*Data under study*:

(** * MyShop: the preference store, the catalog loader, the filter and the
    view selector of [AppProvider], embedded in Rocq.

    The development follows the provider of the application
    (the [AppProvider] component and the [App] component that reads it):

    - [JSON] is the part of the platform the provider relies on:
      [JSON.parse] on an arbitrary text and [JSON.stringify] on an array of
      product identifiers;
    - [Shop] is the provider itself: its state cells, the functions it
      exports through the context ([filterProducts], [toggleLike],
      [toggleDislike], [navigateTo]), its three effects (the catalog fetch
      and the two persistence effects) and the lazy initialisers that read
      [localStorage];
    - [Views] is the components that read the context ([Header],
      [HomeView], [ProductCard], [ProductsView], [FavoritesView],
      [ProductDetailView]) and the calls they make on it;
    - the last parts state and prove the properties of the store and of
      its consumers.

    Product identifiers are the integers of the catalog; they are modelled
    by [Z], on which JavaScript numbers agree for every safe integer. *)

From Stdlib Require Import ZArith QArith Ascii String Decimal DecimalPos DecimalN.
From stdpp Require Import base option list strings gmap.

Local Open Scope Z_scope.
#[local] Set Warnings "-clear-no-such-hyp".

(* ===================================================================== *)
(** * The JSON functions of the platform *)
(* ===================================================================== *)

Module JSON.

Local Open Scope char_scope.

(** A text is handled as the list of its characters. *)
Abbreviation text := (list ascii).

(** The values [JSON.parse] returns.  A number written as a plain integer
    is kept as that integer; a number written with a fraction or an
    exponent is kept as the parts of its lexeme; a string is kept as the
    characters between its quotes, escapes not decoded. *)
#[warnings="-register-all"] Inductive json : Type :=
| JNull
| JBool (b : bool)
| JInt (z : Z)
| JReal (negative : bool) (integer fraction : uint) (exponent : option int)
| JString (s : text)
| JArray (elements : list json)
| JObject (members : list (text * json)).

(** ** Lexical layer

    The quotation mark is written by its code, ["034"]. *)

Definition isWhitespace (c : ascii) : bool :=
  match c with
  | " " | "009" | "010" | "013" => true
  | _ => false
  end.

Fixpoint skipWhitespace (cs : text) : text :=
  match cs with
  | c :: r => if isWhitespace c then skipWhitespace r else cs
  | [] => []
  end.

Definition digitOf (c : ascii) : option (uint -> uint) :=
  match c with
  | "0" => Some D0 | "1" => Some D1 | "2" => Some D2 | "3" => Some D3
  | "4" => Some D4 | "5" => Some D5 | "6" => Some D6 | "7" => Some D7
  | "8" => Some D8 | "9" => Some D9
  | _ => None
  end.

Definition isDigit (c : ascii) : bool :=
  match digitOf c with Some _ => true | None => false end.

Definition isHexDigit (c : ascii) : bool :=
  isDigit c ||
  match c with
  | "a" | "b" | "c" | "d" | "e" | "f"
  | "A" | "B" | "C" | "D" | "E" | "F" => true
  | _ => false
  end.

(** The longest run of decimal digits at the head of a text. *)
Fixpoint scanDigits (cs : text) : uint * text :=
  match cs with
  | c :: r =>
      match digitOf c with
      | Some d => let '(u, r') := scanDigits r in (d u, r')
      | None => (Nil, cs)
      end
  | [] => (Nil, [])
  end.

(** The integer part of a JSON number: a lone [0], or a run of digits
    that does not start with [0]. *)
Definition integerPartOk (u : uint) : bool :=
  match u with
  | Nil => false
  | D0 Nil => true
  | D0 _ => false
  | _ => true
  end.

Definition scanFraction (cs : text) : option (uint * text) :=
  match cs with
  | c :: r =>
      if c =? "." then
        match scanDigits r with
        | (Nil, _) => None
        | (f, r') => Some (f, r')
        end
      else Some (Nil, cs)
  | [] => Some (Nil, [])
  end.

Definition scanExponentDigits (sign : uint -> int) (cs : text)
  : option (option int * text) :=
  match scanDigits cs with
  | (Nil, _) => None
  | (e, r) => Some (Some (sign e), r)
  end.

Definition scanExponent (cs : text) : option (option int * text) :=
  match cs with
  | c :: r =>
      if (c =? "e") || (c =? "E") then
        match r with
        | c' :: r' =>
            if c' =? "+" then scanExponentDigits Pos r'
            else if c' =? "-" then scanExponentDigits Neg r'
            else scanExponentDigits Pos r
        | [] => None
        end
      else Some (None, cs)
  | [] => Some (None, [])
  end.

Definition scanSign (cs : text) : bool * text :=
  match cs with
  | c :: r => if c =? "-" then (true, r) else (false, cs)
  | [] => (false, [])
  end.

(** What follows the integer part of a number: an optional fraction and
    an optional exponent. *)
Definition parseNumberTail (neg : bool) (ip : uint) (cs : text)
  : option (json * text) :=
  match scanFraction cs with
  | Some (fp, cs3) =>
      match scanExponent cs3 with
      | Some (ex, cs4) =>
          match fp, ex with
          | Nil, None =>
              let n := Z.of_N (N.of_uint ip) in
              Some (JInt (if neg then - n else n), cs4)
          | _, _ => Some (JReal neg ip fp ex, cs4)
          end
      | None => None
      end
  | None => None
  end.

Definition parseNumber (cs : text) : option (json * text) :=
  let '(neg, cs1) := scanSign cs in
  let '(ip, cs2) := scanDigits cs1 in
  if integerPartOk ip then parseNumberTail neg ip cs2 else None.

Definition isEscape (c : ascii) : bool :=
  match c with
  | "034" | "\" | "/" | "b" | "f" | "n" | "r" | "t" => true
  | _ => false
  end.

Definition isControl (c : ascii) : bool := (nat_of_ascii c <? 32)%nat.

(** The characters of a string literal, after its opening quote and up to
    its closing quote. *)
Fixpoint scanString (cs : text) : option (text * text) :=
  match cs with
  | [] => None
  | c :: r =>
      if c =? "034" then Some ([], r)
      else if c =? "\" then
        match r with
        | e :: r1 =>
            if isEscape e then
              match scanString r1 with
              | Some (s, r') => Some (c :: e :: s, r')
              | None => None
              end
            else if e =? "u" then
              match r1 with
              | h1 :: h2 :: h3 :: h4 :: r2 =>
                  if isHexDigit h1 && isHexDigit h2
                     && isHexDigit h3 && isHexDigit h4 then
                    match scanString r2 with
                    | Some (s, r') =>
                        Some (c :: e :: h1 :: h2 :: h3 :: h4 :: s, r')
                    | None => None
                    end
                  else None
              | _ => None
              end
            else None
        | [] => None
        end
      else if isControl c then None
      else
        match scanString r with
        | Some (s, r') => Some (c :: s, r')
        | None => None
        end
  end.

(** Whether a text starts with a given character. *)
Definition startsWith (c : ascii) (cs : text) : bool :=
  match cs with
  | c' :: _ => c' =? c
  | [] => false
  end.

(** [stripPrefix p cs] is the rest of [cs] after the keyword [p]. *)
Fixpoint stripPrefix (p cs : text) : option text :=
  match p, cs with
  | [], _ => Some cs
  | a :: p', c :: r => if a =? c then stripPrefix p' r else None
  | _ :: _, [] => None
  end.

Definition parseKeyword (cs : text) : option (json * text) :=
  match stripPrefix (list_ascii_of_string "null") cs with
  | Some r => Some (JNull, r)
  | None =>
      match stripPrefix (list_ascii_of_string "true") cs with
      | Some r => Some (JBool true, r)
      | None =>
          match stripPrefix (list_ascii_of_string "false") cs with
          | Some r => Some (JBool false, r)
          | None => None
          end
      end
  end.

(** ** Values

    The grammar is recursive through arrays and objects; the parser
    recurses on a fuel that [parse] sets from the length of the text. *)
Fixpoint parseValue (fuel : nat) (cs : text) : option (json * text) :=
  match fuel with
  | O => None
  | S fuel =>
      match skipWhitespace cs with
      | [] => None
      | c :: r =>
          if c =? "[" then
            if startsWith "]" (skipWhitespace r) then
              Some (JArray [], tail (skipWhitespace r))
            else
              match parseElements fuel r with
              | Some (vs, r') => Some (JArray vs, r')
              | None => None
              end
          else if c =? "{" then
            if startsWith "}" (skipWhitespace r) then
              Some (JObject [], tail (skipWhitespace r))
            else
              match parseMembers fuel r with
              | Some (ms, r') => Some (JObject ms, r')
              | None => None
              end
          else if c =? "034" then
            match scanString r with
            | Some (s, r') => Some (JString s, r')
            | None => None
            end
          else if (c =? "-") || isDigit c then parseNumber (c :: r)
          else parseKeyword (c :: r)
      end
  end
with parseElements (fuel : nat) (cs : text) : option (list json * text) :=
  match fuel with
  | O => None
  | S fuel =>
      match parseValue fuel cs with
      | Some (v, r) =>
          match skipWhitespace r with
          | c :: r' =>
              if c =? "," then
                match parseElements fuel r' with
                | Some (vs, r'') => Some (v :: vs, r'')
                | None => None
                end
              else if c =? "]" then Some ([v], r')
              else None
          | [] => None
          end
      | None => None
      end
  end
with parseMembers (fuel : nat) (cs : text)
  : option (list (text * json) * text) :=
  match fuel with
  | O => None
  | S fuel =>
      if startsWith "034" (skipWhitespace cs) then
        match scanString (tail (skipWhitespace cs)) with
        | Some (k, r1) =>
            if startsWith ":" (skipWhitespace r1) then
              match parseValue fuel (tail (skipWhitespace r1)) with
              | Some (v, r3) =>
                  match skipWhitespace r3 with
                  | c :: r4 =>
                      if c =? "," then
                        match parseMembers fuel r4 with
                        | Some (ms, r5) => Some ((k, v) :: ms, r5)
                        | None => None
                        end
                      else if c =? "}" then Some ([(k, v)], r4)
                      else None
                  | [] => None
                  end
              | None => None
              end
            else None
        | None => None
        end
      else None
  end.

(** [JSON.parse]: one value, white space around it, nothing else.
    [None] stands for the [SyntaxError] the platform throws. *)
Definition parse (s : string) : option json :=
  let cs := list_ascii_of_string s in
  match parseValue (2 * length cs + 2) cs with
  | Some (v, r) =>
      match skipWhitespace r with
      | [] => Some v
      | _ :: _ => None
      end
  | None => None
  end.

(** ** [JSON.stringify] on an array of product identifiers *)

Fixpoint digitsOf (u : uint) : text :=
  match u with
  | Nil => []
  | D0 u => "0" :: digitsOf u | D1 u => "1" :: digitsOf u
  | D2 u => "2" :: digitsOf u | D3 u => "3" :: digitsOf u
  | D4 u => "4" :: digitsOf u | D5 u => "5" :: digitsOf u
  | D6 u => "6" :: digitsOf u | D7 u => "7" :: digitsOf u
  | D8 u => "8" :: digitsOf u | D9 u => "9" :: digitsOf u
  end.

Definition numberToString (z : Z) : text :=
  match z with
  | Z0 => ["0"]
  | Zpos p => digitsOf (Pos.to_uint p)
  | Zneg p => "-" :: digitsOf (Pos.to_uint p)
  end.

Fixpoint joinElements (l : list text) : text :=
  match l with
  | [] => []
  | [x] => x
  | x :: r => x ++ "," :: joinElements r
  end.

Definition stringifyText (ids : list Z) : text :=
  "[" :: joinElements (map numberToString ids) ++ ["]"].

Definition stringify (ids : list Z) : string :=
  string_of_list_ascii (stringifyText ids).

(** ** Reading an array of identifiers back from a parsed value *)

Definition asId (j : json) : option Z :=
  match j with
  | JInt z => Some z
  | _ => None
  end.

Definition asIds (j : json) : option (list Z) :=
  match j with
  | JArray l => mapM asId l
  | _ => None
  end.

(** ** Shapes of texts used to state what the parser reads *)

(** A text that starts with a separator of the array syntax. *)
Definition delimited (r : text) : Prop :=
  exists r', r = "," :: r' \/ r = "]" :: r'.

(** A number starts with a minus sign or with a digit. *)
Definition startsNumber (c : ascii) : Prop := c = "-" \/ isDigit c = true.

End JSON.

(* ===================================================================== *)
(** * The provider *)
(* ===================================================================== *)

(** A product record of the catalog service, read only. *)
Module Product.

*Work task*:
Out of the material above, output word for word the line with "Definition scanSign (cs", the line with "Definition isControl (c", and all lines between them, with nothing else.

*Response area*:
Definition scanSign (cs : text) : bool * text :=
  match cs with
  | c :: r => if c =? "-" then (true, r) else (false, cs)
  | [] => (false, [])
  end.

(** What follows the integer part of a number: an optional fraction and
    an optional exponent. *)
Definition parseNumberTail (neg : bool) (ip : uint) (cs : text)
  : option (json * text) :=
  match scanFraction cs with
  | Some (fp, cs3) =>
      match scanExponent cs3 with
      | Some (ex, cs4) =>
          match fp, ex with
          | Nil, None =>
              let n := Z.of_N (N.of_uint ip) in
              Some (JInt (if neg then - n else n), cs4)
          | _, _ => Some (JReal neg ip fp ex, cs4)
          end
      | None => None
      end
  | None => None
  end.

Definition parseNumber (cs : text) : option (json * text) :=
  let '(neg, cs1) := scanSign cs in
  let '(ip, cs2) := scanDigits cs1 in
  if integerPartOk ip then parseNumberTail neg ip cs2 else None.

Definition isEscape (c : ascii) : bool :=
  match c with
  | "034" | "\" | "/" | "b" | "f" | "n" | "r" | "t" => true
  | _ => false
  end.

Definition isControl (c : ascii) : bool := (nat_of_ascii c <? 32)%nat.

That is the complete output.